> [YOUR ASSIGNMENT]
Exactly the lines from the top of the records below through the one containing "returns the answer" must be set down, with no line added or dropped.

> [SUPPLIED MATERIAL]

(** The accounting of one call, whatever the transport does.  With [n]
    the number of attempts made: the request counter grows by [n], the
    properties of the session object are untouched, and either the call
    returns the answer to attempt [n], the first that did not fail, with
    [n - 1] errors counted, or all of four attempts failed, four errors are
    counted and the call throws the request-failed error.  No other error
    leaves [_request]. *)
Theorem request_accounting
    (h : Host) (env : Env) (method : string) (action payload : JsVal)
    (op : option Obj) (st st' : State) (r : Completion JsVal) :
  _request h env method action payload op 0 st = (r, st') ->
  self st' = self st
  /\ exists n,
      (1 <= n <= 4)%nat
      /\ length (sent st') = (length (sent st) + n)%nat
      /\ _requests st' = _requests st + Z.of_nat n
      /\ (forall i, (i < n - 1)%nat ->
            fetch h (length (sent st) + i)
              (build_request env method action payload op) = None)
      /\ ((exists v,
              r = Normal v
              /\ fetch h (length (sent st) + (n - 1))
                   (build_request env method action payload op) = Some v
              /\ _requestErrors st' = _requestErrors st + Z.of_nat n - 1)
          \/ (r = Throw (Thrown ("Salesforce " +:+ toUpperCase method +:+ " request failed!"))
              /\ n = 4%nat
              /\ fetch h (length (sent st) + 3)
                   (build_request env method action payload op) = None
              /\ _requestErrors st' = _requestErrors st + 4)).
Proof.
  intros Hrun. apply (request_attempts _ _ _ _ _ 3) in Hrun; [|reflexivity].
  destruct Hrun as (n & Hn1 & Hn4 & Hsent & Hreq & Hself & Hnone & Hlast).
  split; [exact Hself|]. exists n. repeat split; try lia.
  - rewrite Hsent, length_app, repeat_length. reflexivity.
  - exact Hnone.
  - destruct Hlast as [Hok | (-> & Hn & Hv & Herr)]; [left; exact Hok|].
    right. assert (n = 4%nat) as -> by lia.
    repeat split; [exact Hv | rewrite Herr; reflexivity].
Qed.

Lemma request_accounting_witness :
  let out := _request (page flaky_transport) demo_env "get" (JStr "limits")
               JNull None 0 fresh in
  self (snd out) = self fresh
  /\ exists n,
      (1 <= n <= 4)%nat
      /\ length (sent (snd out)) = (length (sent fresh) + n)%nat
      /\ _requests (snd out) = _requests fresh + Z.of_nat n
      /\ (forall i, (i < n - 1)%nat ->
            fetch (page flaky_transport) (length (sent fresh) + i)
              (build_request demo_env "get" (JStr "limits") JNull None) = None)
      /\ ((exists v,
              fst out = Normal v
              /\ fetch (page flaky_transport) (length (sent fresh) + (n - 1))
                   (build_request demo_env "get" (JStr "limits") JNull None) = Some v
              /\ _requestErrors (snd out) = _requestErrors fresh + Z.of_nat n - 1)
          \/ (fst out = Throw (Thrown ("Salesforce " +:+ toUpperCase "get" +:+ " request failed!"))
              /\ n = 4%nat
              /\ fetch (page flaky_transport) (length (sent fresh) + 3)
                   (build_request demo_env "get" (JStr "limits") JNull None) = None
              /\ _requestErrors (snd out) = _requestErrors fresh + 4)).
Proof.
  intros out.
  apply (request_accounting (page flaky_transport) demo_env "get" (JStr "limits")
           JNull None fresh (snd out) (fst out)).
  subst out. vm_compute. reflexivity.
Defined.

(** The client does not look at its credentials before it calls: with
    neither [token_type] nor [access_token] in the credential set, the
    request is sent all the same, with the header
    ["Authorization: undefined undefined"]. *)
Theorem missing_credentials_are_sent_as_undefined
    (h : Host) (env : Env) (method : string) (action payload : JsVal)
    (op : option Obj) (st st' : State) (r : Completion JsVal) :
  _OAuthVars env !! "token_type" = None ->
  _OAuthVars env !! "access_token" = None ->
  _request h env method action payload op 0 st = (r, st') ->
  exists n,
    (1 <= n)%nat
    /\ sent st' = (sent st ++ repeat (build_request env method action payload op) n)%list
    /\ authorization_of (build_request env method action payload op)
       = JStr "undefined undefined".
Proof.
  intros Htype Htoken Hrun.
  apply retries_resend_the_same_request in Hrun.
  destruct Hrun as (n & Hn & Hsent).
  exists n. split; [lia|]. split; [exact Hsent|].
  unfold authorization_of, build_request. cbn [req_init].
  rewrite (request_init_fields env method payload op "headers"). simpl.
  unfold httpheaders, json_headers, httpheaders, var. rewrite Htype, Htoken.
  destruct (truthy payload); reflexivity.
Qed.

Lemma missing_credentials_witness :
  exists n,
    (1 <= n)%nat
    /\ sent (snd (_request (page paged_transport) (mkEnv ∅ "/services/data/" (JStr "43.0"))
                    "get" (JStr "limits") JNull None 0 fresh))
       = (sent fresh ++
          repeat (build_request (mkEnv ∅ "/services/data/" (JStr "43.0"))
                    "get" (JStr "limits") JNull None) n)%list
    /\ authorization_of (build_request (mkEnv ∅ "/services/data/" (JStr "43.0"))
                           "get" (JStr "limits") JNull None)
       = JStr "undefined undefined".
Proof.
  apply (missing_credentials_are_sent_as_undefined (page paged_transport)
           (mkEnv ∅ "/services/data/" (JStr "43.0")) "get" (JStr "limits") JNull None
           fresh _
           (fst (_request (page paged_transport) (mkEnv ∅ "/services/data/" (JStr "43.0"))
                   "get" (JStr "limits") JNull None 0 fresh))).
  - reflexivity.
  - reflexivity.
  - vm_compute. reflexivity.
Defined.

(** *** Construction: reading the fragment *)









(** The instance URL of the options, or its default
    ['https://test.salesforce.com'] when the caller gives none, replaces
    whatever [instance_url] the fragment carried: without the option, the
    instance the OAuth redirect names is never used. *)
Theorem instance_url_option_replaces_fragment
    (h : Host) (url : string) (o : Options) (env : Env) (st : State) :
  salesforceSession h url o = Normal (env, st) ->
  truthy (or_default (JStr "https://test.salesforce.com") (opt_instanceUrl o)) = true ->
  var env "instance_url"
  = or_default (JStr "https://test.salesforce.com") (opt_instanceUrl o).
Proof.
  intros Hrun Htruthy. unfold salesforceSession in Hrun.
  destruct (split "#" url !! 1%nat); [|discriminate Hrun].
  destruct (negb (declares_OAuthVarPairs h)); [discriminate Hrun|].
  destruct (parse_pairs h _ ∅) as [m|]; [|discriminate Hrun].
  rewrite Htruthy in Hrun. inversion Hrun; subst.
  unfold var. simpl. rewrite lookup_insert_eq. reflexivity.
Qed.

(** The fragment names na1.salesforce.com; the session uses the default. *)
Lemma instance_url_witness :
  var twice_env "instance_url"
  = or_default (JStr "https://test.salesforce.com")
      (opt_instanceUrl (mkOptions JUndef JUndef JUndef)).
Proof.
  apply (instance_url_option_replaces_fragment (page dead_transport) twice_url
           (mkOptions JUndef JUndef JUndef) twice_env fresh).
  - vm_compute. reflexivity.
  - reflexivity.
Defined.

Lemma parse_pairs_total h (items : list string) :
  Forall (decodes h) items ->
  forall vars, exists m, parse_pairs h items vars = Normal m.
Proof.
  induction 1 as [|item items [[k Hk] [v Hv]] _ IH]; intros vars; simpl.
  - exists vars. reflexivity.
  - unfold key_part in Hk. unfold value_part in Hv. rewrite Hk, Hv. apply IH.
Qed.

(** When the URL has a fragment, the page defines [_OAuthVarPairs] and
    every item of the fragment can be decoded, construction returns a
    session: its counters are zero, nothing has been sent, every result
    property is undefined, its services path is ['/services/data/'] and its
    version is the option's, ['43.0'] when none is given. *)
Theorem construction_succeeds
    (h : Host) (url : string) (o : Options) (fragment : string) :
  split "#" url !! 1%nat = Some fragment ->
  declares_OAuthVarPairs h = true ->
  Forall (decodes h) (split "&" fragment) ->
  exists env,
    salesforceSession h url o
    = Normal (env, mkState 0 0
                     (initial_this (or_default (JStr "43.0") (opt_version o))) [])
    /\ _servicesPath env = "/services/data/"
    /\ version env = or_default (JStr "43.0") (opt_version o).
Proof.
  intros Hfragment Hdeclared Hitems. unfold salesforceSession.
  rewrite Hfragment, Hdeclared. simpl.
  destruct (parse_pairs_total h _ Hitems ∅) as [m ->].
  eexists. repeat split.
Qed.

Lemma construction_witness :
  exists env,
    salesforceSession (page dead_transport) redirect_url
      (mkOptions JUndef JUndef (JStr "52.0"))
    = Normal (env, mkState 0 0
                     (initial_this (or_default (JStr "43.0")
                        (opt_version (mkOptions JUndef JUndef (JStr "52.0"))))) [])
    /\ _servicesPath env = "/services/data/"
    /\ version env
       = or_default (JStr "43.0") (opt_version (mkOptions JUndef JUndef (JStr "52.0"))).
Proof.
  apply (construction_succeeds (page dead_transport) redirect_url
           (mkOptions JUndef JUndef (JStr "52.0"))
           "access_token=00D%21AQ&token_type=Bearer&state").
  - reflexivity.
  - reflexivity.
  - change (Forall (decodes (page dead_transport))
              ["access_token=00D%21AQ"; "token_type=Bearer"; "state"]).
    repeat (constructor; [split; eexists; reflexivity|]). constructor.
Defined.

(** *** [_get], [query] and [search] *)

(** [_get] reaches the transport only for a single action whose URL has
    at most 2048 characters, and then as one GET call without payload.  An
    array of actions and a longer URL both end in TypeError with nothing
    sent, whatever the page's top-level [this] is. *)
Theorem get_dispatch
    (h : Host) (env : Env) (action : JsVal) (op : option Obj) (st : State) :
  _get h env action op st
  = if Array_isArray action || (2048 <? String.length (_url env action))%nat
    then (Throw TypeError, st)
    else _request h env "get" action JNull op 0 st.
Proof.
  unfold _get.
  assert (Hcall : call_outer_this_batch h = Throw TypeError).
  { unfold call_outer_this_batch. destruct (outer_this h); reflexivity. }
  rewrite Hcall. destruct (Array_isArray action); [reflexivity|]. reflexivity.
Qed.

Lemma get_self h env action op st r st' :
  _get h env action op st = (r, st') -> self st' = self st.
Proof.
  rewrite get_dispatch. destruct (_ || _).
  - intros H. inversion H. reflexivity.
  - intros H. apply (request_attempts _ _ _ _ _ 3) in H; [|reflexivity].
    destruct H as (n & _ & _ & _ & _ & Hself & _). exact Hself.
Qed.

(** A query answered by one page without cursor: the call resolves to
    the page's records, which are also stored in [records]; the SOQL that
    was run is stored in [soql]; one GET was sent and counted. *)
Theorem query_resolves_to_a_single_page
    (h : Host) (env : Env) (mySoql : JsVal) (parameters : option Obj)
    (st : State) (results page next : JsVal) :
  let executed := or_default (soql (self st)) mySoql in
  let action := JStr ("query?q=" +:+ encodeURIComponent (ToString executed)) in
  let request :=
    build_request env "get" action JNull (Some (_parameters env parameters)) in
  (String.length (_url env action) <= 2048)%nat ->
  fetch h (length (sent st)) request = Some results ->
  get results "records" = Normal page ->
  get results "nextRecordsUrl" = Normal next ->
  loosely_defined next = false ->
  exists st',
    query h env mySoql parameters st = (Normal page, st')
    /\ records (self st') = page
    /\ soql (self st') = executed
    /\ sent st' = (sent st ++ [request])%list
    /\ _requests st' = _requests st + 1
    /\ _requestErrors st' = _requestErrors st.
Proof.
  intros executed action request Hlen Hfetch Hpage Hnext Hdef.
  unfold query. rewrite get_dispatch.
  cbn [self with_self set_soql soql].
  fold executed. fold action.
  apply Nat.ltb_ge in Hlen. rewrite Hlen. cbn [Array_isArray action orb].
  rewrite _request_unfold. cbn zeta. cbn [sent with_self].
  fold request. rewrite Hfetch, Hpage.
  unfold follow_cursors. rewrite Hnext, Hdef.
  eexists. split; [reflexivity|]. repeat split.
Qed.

> [ANSWER TO THIS TASK]
(** The accounting of one call, whatever the transport does.  With [n]
    the number of attempts made: the request counter grows by [n], the
    properties of the session object are untouched, and either the call
    returns the answer to attempt [n], the first that did not fail, with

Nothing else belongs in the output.